Post by Sepiana on Sept 7, 2017 18:55:39 GMT
A clipping mask uses the contents and transparency of the layer below to determine which parts of the layer above are to remain visible and which parts are to be hidden. When you apply a clipping mask, one layer will affect the other layer with which it is grouped. In the first example below, the woman photo layer gets automatically clipped (masked) to the shape of the bottom layer (black-filled circle). In the second example, the texture layer is clipped (masked) to the shape of the bottom layer (woman silhouette).
There is more than one way to create a clipping mask. First, make sure the top layer of the two layers you want to clip is activated. Then, . . .
Go to Layer>Create Clipping Mask. (NOTE: In earlier versions of Elements, the command will be Layer>Group With Previous.)
Press Ctrl-G/Cmmd-G. (NOTE: Starting with Elements 15, the shortcut is Alt-Ctrl-G/Opt-Cmmd-G.)

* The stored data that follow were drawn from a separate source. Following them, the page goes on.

(** X14: with no input text on a terminal, the patterns file (if any)
    having loaded, [main] prints the help and exits with status 1; the
    generator is not used and nothing is logged. *)
Theorem main_without_input args env p :
  log_file_ok args env ->
  (given (args_patterns args) = None \/
   exists file_path w v,
     given (args_patterns args) = Some file_path /\
     load_patterns (env_read_file env) (env_json_loads env) file_path
                   (World (p_rng p) []) = (w, inr v)) ->
  input_of args env = None ->
  main Faker_new (Parsed args) env p =
    (Process (p_rng p) (p_log p) (p_stdout p ++ [Help_printed]) (p_files p),
     Exited 1).
Proof.
  intros Hlog Hpat Hin. rewrite (main_without_log_failure args env p Hlog).
  unfold input_of in Hin. unfold main_body.
  destruct (given (args_input_text args)) as [t|]; [discriminate|].
  destruct (env_isatty env); [|discriminate]. simpl negb. cbv iota.
  destruct Hpat as [Hpat | (file_path & w & v & Hpat & Hload)]; rewrite Hpat.
  - reflexivity.
  - unfold pbind at 1 2. rewrite (in_world_run _ p w (inr v) Hload).
    rewrite (load_patterns_keeps_world _ _ _ _ _ _ Hload).
    simpl. rewrite app_nil_r. reflexivity.
Qed.



End MainFacts.

(** ** Runs *)

Lemma redact_text_effects_run :
  World 3 [] =
  effects_of (Examples.default_engine Fakers.counting)
             (patterns (Examples.default_engine Fakers.counting)) Examples.w0.
Proof.
  exact (redact_text_effects nat (Examples.default_engine Fakers.counting)
           Examples.two_names Examples.w0 (World 3 []) (py "Name0 met Name0")
           eq_refl).
Defined.

Lemma redact_text_raises_only_run :
  OverflowError = re_error \/ OverflowError = IndexError \/
  exists item,
    In item (patterns (Examples.custom_engine
                         [Examples.name_item; Examples.overflow_item]
                         Fakers.flaky)) /\
    re_compile (snd item) = inl OverflowError.
Proof.
  exact (redact_text_raises_only nat
           (Examples.custom_engine [Examples.name_item; Examples.overflow_item]
                                   Fakers.flaky)
           Examples.two_names Examples.w0
           (World 1 [Fake_data_error (py "name")
                       (OtherException (py "no locale data"));
                     No_replacement_defined (py "zip");
                     Unexpected_redaction_error OverflowError])
           OverflowError eq_refl).
Defined.

Lemma redact_text_concat_run :
  redact_text
    (Examples.custom_engine [Examples.name_item; Examples.email_item] Fakers.counting)
    (py "John Doe at a@b.co") Examples.w0
  = (World 1 [No_replacement_defined (py "email")], inr (py "Name0 at ")).
Proof.
  apply (proj2 (redact_text_concat nat
                  (Examples.custom_engine [Examples.name_item] Fakers.counting)
                  (Examples.custom_engine [Examples.email_item] Fakers.counting)
                  (Examples.custom_engine [Examples.name_item; Examples.email_item]
                                          Fakers.counting)
                  (py "John Doe at a@b.co") Examples.w0
                  (World 1 [No_replacement_defined (py "email")]) (py "Name0 at ")
                  eq_refl eq_refl eq_refl)).
  exists (World 1 []), (py "Name0 at a@b.co"). split; reflexivity.
Defined.

Lemma load_patterns_returns_mapping_run :
  Examples.w0 = Examples.w0 /\
  is_dict (as_loaded [(py "email", py "[a-z]+@[a-z]+")]) = true /\
  exists content,
    Json.read Examples.disk (py "email.json") = inr content /\
    Json.loads content = Some (as_loaded [(py "email", py "[a-z]+@[a-z]+")]).
Proof.
  exact (load_patterns_returns_mapping nat (Json.read Examples.disk) Json.loads
           (py "email.json") Examples.w0 Examples.w0
           (as_loaded [(py "email", py "[a-z]+@[a-z]+")]) eq_refl).
Defined.

Lemma load_patterns_failure_run :
  rng (World 0 [Invalid_JSON (py "cut.json")]) = rng Examples.w0 /\
  (exists r, log (World 0 [Invalid_JSON (py "cut.json")]) = log Examples.w0 ++ [r]) /\
  (Json.read Examples.disk (py "cut.json") = inl JSONDecodeError \/
   exists content,
     Json.read Examples.disk (py "cut.json") = inr content /\
     ((Json.loads content = None /\ JSONDecodeError = JSONDecodeError) \/
      (exists v, Json.loads content = Some v /\ is_dict v = false /\
                 JSONDecodeError = TypeError))).
Proof.
  exact (load_patterns_failure nat (Json.read Examples.disk) Json.loads
           (py "cut.json") Examples.w0 (World 0 [Invalid_JSON (py "cut.json")])
           JSONDecodeError eq_refl).
Defined.

Lemma non_string_rule_raises_run :
  exists w2,
    fst (_get_replacement
           (generator_of
              (init_loaded Fakers.counting
                 (Some (JObject [(fst Examples.name_item,
                                  JString (snd Examples.name_item));
                                 (py "ssn", JNumber (py "9"))])) None))
           (py "ssn") (World 1 [])) = w2 /\
    redact_text_loaded
      (init_loaded Fakers.counting
         (Some (JObject [(fst Examples.name_item, JString (snd Examples.name_item));
                         (py "ssn", JNumber (py "9"))])) None)
      Examples.two_names Examples.w0
    = (World (rng w2) (log w2 ++ [Unexpected_redaction_error TypeError]),
       inl TypeError).
Proof.
  exact (non_string_rule_raises nat
           (init_loaded Fakers.counting
              (Some (JObject [(fst Examples.name_item, JString (snd Examples.name_item));
                              (py "ssn", JNumber (py "9"))])) None)
           [(fst Examples.name_item, JString (snd Examples.name_item))]
           (py "ssn") (JNumber (py "9")) [] Examples.two_names Examples.w0
           (World 1 []) (py "Name0 met Name0") eq_refl eq_refl eq_refl).
Defined.

Lemma main_exit_status_run :
  Exited 1 = Returned \/ Exited 1 = Exited 1 \/
  (exists code printed,
     Parsed (Shell.arguments None (Some (py "list.json")) None)
     = Parse_exit code printed /\ Exited 1 = Exited code /\
     Process 0 [Core (Logged_exception TypeError); Error_logged TypeError] [] []
     = Process (p_rng Shell.start) (p_log Shell.start)
               (p_stdout Shell.start ++ printed) (p_files Shell.start)) \/
  (exists args log_file e,
     Parsed (Shell.arguments None (Some (py "list.json")) None) = Parsed args /\
     given (args_log_file args) = Some log_file /\
     env_log_handler Shell.terminal log_file = Some e /\ Exited 1 = Raised e /\
     Process 0 [Core (Logged_exception TypeError); Error_logged TypeError] [] []
     = Shell.start).
Proof.
  exact (main_exit_status nat Fakers.counting
           (Parsed (Shell.arguments None (Some (py "list.json")) None))
           Shell.terminal Shell.start
           (Process 0 [Core (Logged_exception TypeError); Error_logged TypeError] [] [])
           (Exited 1) eq_refl).
Defined.



Lemma main_patterns_failure_run :
  main Fakers.counting
       (Parsed (Shell.arguments (Some (py "call John Doe"))
                                (Some (py "absent.json")) None))
       Shell.terminal Shell.start
  = (Process 0 [Core (Pattern_file_not_found (py "absent.json"));
                Error_logged FileNotFoundError] [] [], Exited 1).
Proof.
  refine (main_patterns_failure nat Fakers.counting
            (Shell.arguments (Some (py "call John Doe")) (Some (py "absent.json")) None)
            Shell.terminal Shell.start (py "absent.json")
            (World 0 [Pattern_file_not_found (py "absent.json")]) FileNotFoundError
            _ eq_refl eq_refl).
  intros log_file H. discriminate H.
Defined.

Lemma main_without_input_run :
  main Fakers.counting
       (Parsed (Shell.arguments (Some []) (Some (py "email.json")) None))
       Shell.terminal Shell.start
  = (Process 0 [] [Help_printed] [], Exited 1).
Proof.
  refine (main_without_input nat Fakers.counting
            (Shell.arguments (Some []) (Some (py "email.json")) None)
            Shell.terminal Shell.start _ _ eq_refl).
  - intros log_file H. discriminate H.
  - right. exists (py "email.json"), Examples.w0,
                  (as_loaded [(py "email", py "[a-z]+@[a-z]+")]).
    split; reflexivity.
Defined.


(** ** Running inside the process

    [in_world] runs a computation of the redactor or of [load_patterns]
    on an empty log and puts its records after those of the process: the
    same as running it on the log of the process, these computations only
    appending to the log. *)

Section InWorld.
Context {E : RegexEngine}.
Variable G : Type.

In the Layers panel -- Hold down the Alt/Opt key and then move the cursor over the line which separates the two layers you want to group. The cursor will turn into two linked circles or, in more recent versions of Elements, into a tiny downward-bent arrow with a white square. When this happens click once; Elements will group the two layers together (with a clipping mask).
- The tiny downward-bent arrow with the white square displayed next to the layer thumbnail indicates that layer has been clipped to the layer underneath.
- Once you have the two layers clipped together, you can use the Move tool to reposition the top layer around so that the part of it you want will show through.
- When you clip two layers together, Elements will apply the Opacity of the bottom layer to both layers.
- You are not limited to just clipping two layers together at once. You can clip more than two layers as long as they are located next to each other in the Layers panel.